2. UNE PROPOSITION DE LOI INADAPTÉE AUX CIRCONSTANCES

A. LE DISPOSITIF PROPOSÉ

La proposition de loi soumise à l'examen du Sénat combine plusieurs formes d'amnistie.

Une amnistie en fonction des événements - les « conflits du travail » et les « mouvements collectifs revendicatifs, associatifs ou syndicaux, relatifs aux problèmes liés à l'éducation, au logement, à la santé, à l'environnement et aux droits des migrants » - est articulée avec une amnistie liée au quantum de peine - « les délits passibles de moins de dix ans de prison » (articles 1er et 2 de la proposition de loi) - ou à un type de peine - les sanctions disciplinaires (article 3).

La proposition de loi comporte également une amnistie en fonction des personnes concernées : « les représentants élus du personnel » licenciés pour faute à l'occasion de l'exercice de leur mandat (article 4).

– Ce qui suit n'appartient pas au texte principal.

(** * JSONQL: selective reference resolution and projection

    A shallow embedding of [src/parser.ts] (class [JSONQL]) and the
    properties of its reference resolver ([resolveRef]), its selective
    expansion pass ([resolveAllRefs]), its projection pass
    ([filterResponse]) and the top-level [query].

    Conventions of the embedding.
    - A JSON number is an integer ([Z]); the engine never computes with
      the numbers of a document, it only copies them.
    - A JSON object is an association list in property order, as
      [Object.keys] enumerates it.  [JSON.parse] never yields an object
      with a repeated key; writes [result[key] = v] are [obj_set].
      Only own properties are modelled: names inherited from
      [Object.prototype] (such as [toString]) are not JSON values.
    - The engine's fields and the call log of the document store are
      threaded explicitly; a thrown [Error] is an outcome next to the
      returned value, and mutations made before the throw persist.
    - [console.log] and [console.error] are diagnostics and are omitted.
    - [resolveAllRefs] is an [async] method; sibling array elements are
      expanded here in index order.  [resolveRef] is synchronous, so it is
      atomic under any interleaving of the awaits. *)

From Stdlib Require Import Ascii String ZArith.
From stdpp Require Import base strings list gmap.

Set Warnings "-register-all".

Local Open Scope string_scope.
Local Open Scope Z_scope.

(** ** JSON values ([type JSONValue]) *)

Inductive JSONValue : Type :=
  | JNull
  | JBool (b : bool)
  | JNum (n : Z)
  | JStr (s : string)
  | JArr (items : list JSONValue)
  | JObj (props : list (string * JSONValue)).

(** [typeof v === "object" && v !== null] *)
Definition is_object (v : JSONValue) : bool :=
  match v with
  | JArr _ | JObj _ => true
  | _ => false
  end.

(** [Array.isArray(v)] *)
Definition isArray (v : JSONValue) : bool :=
  match v with
  | JArr _ => true
  | _ => false
  end.

(** The empty object literal [{}]. *)
Definition empty_object : JSONValue := JObj [].

(** ** Property lists *)

Section Props.
Context {A : Type}.

(** [obj[key]] on own properties. *)
Fixpoint obj_get (m : list (string * A)) (key : string) : option A :=
  match m with
  | [] => None
  | (k, v) :: rest => if String.eqb k key then Some v else obj_get rest key
  end.

(** [key in obj] *)
Definition obj_has (m : list (string * A)) (key : string) : bool :=
  match obj_get m key with
  | Some _ => true
  | None => false
  end.

(** [obj[key] = v]: overwrite in place, or append a new property. *)
Fixpoint obj_set (m : list (string * A)) (key : string) (v : A)
  : list (string * A) :=
  match m with
  | [] => [(key, v)]
  | (k, w) :: rest =>
      if String.eqb k key then (k, v) :: rest
      else (k, w) :: obj_set rest key v
  end.

End Props.

(** ** Strings: the few methods of [String.prototype] the engine uses *)

(** [s.split(sep)] for a one-character separator. *)
Fixpoint split_on (sep : ascii) (s : string) : list string :=
  match s with
  | EmptyString => [EmptyString]
  | String c rest =>
      if Ascii.eqb c sep then EmptyString :: split_on sep rest
      else match split_on sep rest with
           | [] => [String c EmptyString]
           | p :: ps => String c p :: ps
           end
  end.

(** [s.startsWith("/")] *)
Definition startsWith_slash (s : string) : bool :=
  match s with
  | String c _ => Ascii.eqb c "/"%char
  | EmptyString => false
  end.

(** [s.slice(1)] *)
Definition slice1 (s : string) : string :=
  match s with
  | String _ rest => rest
  | EmptyString => EmptyString
  end.

Definition digit_of (c : ascii) : option nat :=
  let n := nat_of_ascii c in
  if ((48 <=? n)%nat && (n <=? 57)%nat)%bool then Some (n - 48)%nat else None.

Fixpoint digits_value (acc : nat) (s : string) : option nat :=
  match s with
  | EmptyString => Some acc
  | String c rest =>
      match digit_of c with
      | Some d => digits_value (10 * acc + d)%nat rest
      | None => None
      end
  end.

(** A property name is an array index when it is the canonical decimal
    numeral of a natural number: ["0"], ["7"], ["10"], but not ["01"],
    ["-1"] or [""]. *)
Definition array_index (s : string) : option nat :=
  match s with
  | EmptyString => None
  | String c rest =>
      if (Ascii.eqb c "0"%char && negb (String.eqb rest ""))%bool then None
      else digits_value 0 s
  end.

(** [value[segment]] for a value that passed the [typeof] test: an own
    property of an object, an element or the [length] of an array.
    [None] is JavaScript's [undefined]. *)
Definition get_member (v : JSONValue) (segment : string) : option JSONValue :=
  match v with
  | JObj m => obj_get m segment
  | JArr l =>
      if String.eqb segment "length" then Some (JNum (Z.of_nat (length l)))
      else match array_index segment with
           | Some i => l !! i
           | None => None
           end
  | _ => None
  end.

(** ** Selection trees

    The [Record<string, any>] built by [processNestedQuery]: every field
    maps to an object, the empty object marking a leaf. *)

Inductive Selections : Type :=
  | Sel (fields : list (string * Selections)).

Definition sel_fields (s : Selections) : list (string * Selections) :=
  match s with Sel fs => fs end.

Definition no_selections : Selections := Sel [].

(** [Object.keys(selections).length === 0] *)
Definition sel_is_empty (s : Selections) : bool :=
  match sel_fields s with
  | [] => true
  | _ :: _ => false
  end.

(** [key in selections] *)
Definition sel_has (s : Selections) (key : string) : bool :=
  obj_has (sel_fields s) key.

(** [selections[key] || {}] *)
Definition sel_child (s : Selections) (key : string) : Selections :=
  match obj_get (sel_fields s) key with
  | Some sub => sub
  | None => no_selections
  end.

(** ** Projection: [filterResponse] (parser.ts 327-367)

    The outer recursion follows the selection tree, the inner one the
    data: an array keeps the selections and descends into its items, an
    object descends into both. *)

(** The loop [for (const key in selections)] over the object [props],
    with [recur] standing for the recursive call. *)
Definition filter_fields (recur : Selections -> JSONValue -> JSONValue)
    (props : list (string * JSONValue))
  : list (string * Selections) -> list (string * JSONValue) ->
    list (string * JSONValue) :=
  fix each_key fs result :=
    match fs with
    | [] => result
    | (key, subSelections) :: rest =>
        match obj_get props key with
        | Some value =>
            if is_object value then
              each_key rest (obj_set result key (recur subSelections value))
            else each_key rest (obj_set result key value)
        | None => each_key rest result
        end
    end.

Fixpoint filterResponse_sel (selections : Selections) : JSONValue -> JSONValue :=
  fix on_data (data : JSONValue) : JSONValue :=
    match data with
    | JArr items => JArr (map on_data items)
    | JObj props =>
        JObj (filter_fields filterResponse_sel props (sel_fields selections) [])
    | _ => data
    end.

Definition filterResponse (data : JSONValue) (selections : Selections)
  : JSONValue :=
  filterResponse_sel selections data.

(** ** The engine ([class JSONQL]) *)

Record JSONQL : Type := mkJSONQL {
  rootDir : string;
  maxDepth : Z;
  cache : gmap string JSONValue;
  enableCache : bool;
  visitedRefs : gset string
}.

(** A JavaScript number as far as the constructor tells numbers apart:
    an integer or [NaN].  A limit that is not an integer bounds the
    integer depths like the integer below it and is not modelled. *)
Inductive JSNumber : Type :=
  | Num (n : Z)
  | NaN.

Record JSONQLOptions : Type := mkOptions {
  opt_rootDir : string;
  opt_maxDepth : option JSNumber;
  opt_cache : option bool
}.

(** [options.maxDepth || 10]: [undefined], [0] and [NaN] are falsy. *)
Definition maxDepth_or_10 (m : option JSNumber) : Z :=
  match m with
  | Some (Num n) => if n =? 0 then 10 else n
  | Some NaN => 10
  | None => 10
  end.

Definition falsy (m : option JSNumber) : bool :=
  match m with
  | Some (Num n) => n =? 0
  | Some NaN => true
  | None => true
  end.

(** [options.cache !== false] *)
Definition cache_not_false (c : option bool) : bool :=
  match c with
  | Some false => false
  | _ => true
  end.

(** [constructor(options)] (parser.ts 31-37) *)
Definition new_JSONQL (options : JSONQLOptions) : JSONQL :=
  {| rootDir := opt_rootDir options;
     maxDepth := maxDepth_or_10 (opt_maxDepth options);
     enableCache := cache_not_false (opt_cache options);
     cache := ∅;
     visitedRefs := ∅ |}.

(** ** Outcomes and the state the methods run in

    The errors are named after the messages of the [Error]s the code
    throws: "Max reference depth exceeded" (with the reference when
    [resolveRef] throws it), "Circular reference detected" (thrown by the
    compiled build only), "File not found", "Failed to parse JSON file",
    "Cannot navigate fragment path", "Fragment path not found", the
    syntax error of the graphql parser and the [TypeError] of the [in]
    operator. *)

Inductive Error : Type :=
  | MaxDepthExceeded (possibleCycle : option string)
  | CircularReference (ref : string)
  | FileNotFound (absolutePath : string)
  | JSONParseFailed (absolutePath : string)
  | CannotNavigate (fragment filePath : string)
  | FragmentNotFound (fragment filePath : string)
  | QuerySyntaxError
  | TypeError.

Inductive Outcome (A : Type) : Type :=
  | Returned (a : A)
  | Thrown (e : Error)
  | OutOfFuel.

Arguments Returned {A} a.
Arguments Thrown {A} e.
Arguments OutOfFuel {A}.

(** The engine together with the log of the document store: one entry,
    the requested path, for every call of [loadJSON]. *)
Record World : Type := mkWorld {
  this : JSONQL;
  loadCalls : list string
}.

Definition M (A : Type) : Type := World -> Outcome A * World.

Definition ret {A} (a : A) : M A := fun w => (Returned a, w).

Definition throw {A} (e : Error) : M A := fun w => (Thrown e, w).

Definition out_of_fuel {A} : M A := fun w => (OutOfFuel, w).

Definition bind {A B} (c : M A) (k : A -> M B) : M B :=
  fun w =>
    match c w with
    | (Returned a, w') => k a w'
    | (Thrown e, w') => (Thrown e, w')
    | (OutOfFuel, w') => (OutOfFuel, w')
    end.

(** [try { c } catch (error) { handler }] *)
Definition try_catch {A} (c : M A) (handler : Error -> M A) : M A :=
  fun w =>
    match c w with
    | (Thrown e, w') => handler e w'
    | r => r
    end.

Notation "'let*' x ':=' c 'in' k" := (bind c (fun x => k))
  (at level 10, x name, c at level 100, k at level 200).
Notation "c ';;' k" := (bind c (fun _ => k))
  (at level 100, k at level 200, right associativity).

Definition get_this : M JSONQL := fun w => (Returned (this w), w).

Definition update_this (f : JSONQL -> JSONQL) : M unit :=
  fun w => (Returned tt, {| this := f (this w); loadCalls := loadCalls w |}).

Definition with_visitedRefs (f : gset string -> gset string) (e : JSONQL)
  : JSONQL :=
  {| rootDir := rootDir e; maxDepth := maxDepth e; cache := cache e;
     enableCache := enableCache e; visitedRefs := f (visitedRefs e) |}.

Definition with_cache (f : gmap string JSONValue -> gmap string JSONValue)
    (e : JSONQL) : JSONQL :=
  {| rootDir := rootDir e; maxDepth := maxDepth e; cache := f (cache e);
     enableCache := enableCache e; visitedRefs := visitedRefs e |}.

(** [this.visitedRefs.add(ref)] *)
Definition visitedRefs_add (ref : string) : M unit :=
  update_this (with_visitedRefs (fun s => {[ref]} ∪ s)).

(** [this.visitedRefs.delete(ref)] *)
Definition visitedRefs_delete (ref : string) : M unit :=
  update_this (with_visitedRefs (fun s => s ∖ {[ref]})).

(** [this.visitedRefs.clear()] *)
Definition visitedRefs_clear : M unit :=
  update_this (with_visitedRefs (fun _ => ∅)).

(** [if (this.enableCache) this.cache.set(ref, result)] *)
Definition cache_set_if_enabled (ref : string) (result : JSONValue) : M unit :=
  update_this (fun e =>
    if enableCache e then with_cache (fun c => <[ref := result]> c) e else e).

(** [clearCache()] (parser.ts 412-414) *)
Definition clearCache : M unit :=
  update_this (with_cache (fun _ => ∅)).

Definition log_load (filePath : string) : M unit :=
  fun w => (Returned tt,
            {| this := this w; loadCalls := loadCalls w ++ [filePath] |}).

(** ** The query syntax tree consumed from the [graphql] parser *)

Inductive SelectionSetNode : Type :=
  | SelectionSet (selections : list SelectionNode)
with SelectionNode : Type :=
  | Field (name : string) (selectionSet : option SelectionSetNode)
  | FragmentSpread (name : string)
  | InlineFragment (selectionSet : SelectionSetNode).

Inductive DefinitionNode : Type :=
  | OperationDefinition (selectionSet : SelectionSetNode)
  | OtherDefinition.

Definition DocumentNode : Type := list DefinitionNode.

L'amnistie comprend l'effacement des condamnations prononcées, l'extinction de l'action publique et la répression de toute référence à une sanction ou condamnation amnistiée. Elle s'étend à l'effacement de toutes empruntes, traces biologiques ou informations nominatives relatives aux infractions amnistiées et contenues dans les fichiers de police (article 5).

La proposition de loi est applicable sur l'ensemble du territoire de la République (article 6), toute distinction dans l'application de la loi entre territoires étant potentiellement source d'inconstitutionnalité.

B. UN CHAMP D'AMNISTIE PARTICULIÈREMENT LARGE

Bien qu'il tire toutes les conséquences juridiques de l'évolution de la jurisprudence relative aux lois d'amnistie et que l'économie générale de la proposition de loi soit juridiquement robuste, deux critiques peuvent être adressées au texte examiné.

La première concerne le caractère mal défini de la notion de « mouvements collectifs revendicatifs, associatifs ou syndicaux », qui paraît très étendue au point d'être insaisissable, voire de poser des difficultés d'interprétation. La loi pénale étant d'interprétation stricte, toute imprécision tend à priver un dispositif d'effet. Des divergences d'interprétation sont cependant possibles et pourraient être dommageables sur des questions d'amnistie.

La seconde concerne le champ de l'amnistie prévu, qui est particulièrement large puisqu'il concerne la plupart des délits survenus « à l'occasion » de conflits du travail ou de mouvements collectifs revendicatifs, associatifs ou syndicaux. Il ne concerne donc pas uniquement les manifestants venus pour la défense d'une cause, mais aussi ceux qui ont pu se joindre à eux dans l'intention de commettre des délits. La proposition de loi s'étend par ailleurs à toutes les infractions passées, sans limitation en amont dans le temps. L'amnistie s'étend non seulement aux délits mais à toutes les sanctions disciplinaires touchant les salariés du secteur privés, les fonctionnaires et les étudiants et élèves. Pour ces deux dernières catégories de personnes, l'amnistie entraîne, s'il y a eu exclusion, réintégration dans l'établissement universitaire ou scolaire.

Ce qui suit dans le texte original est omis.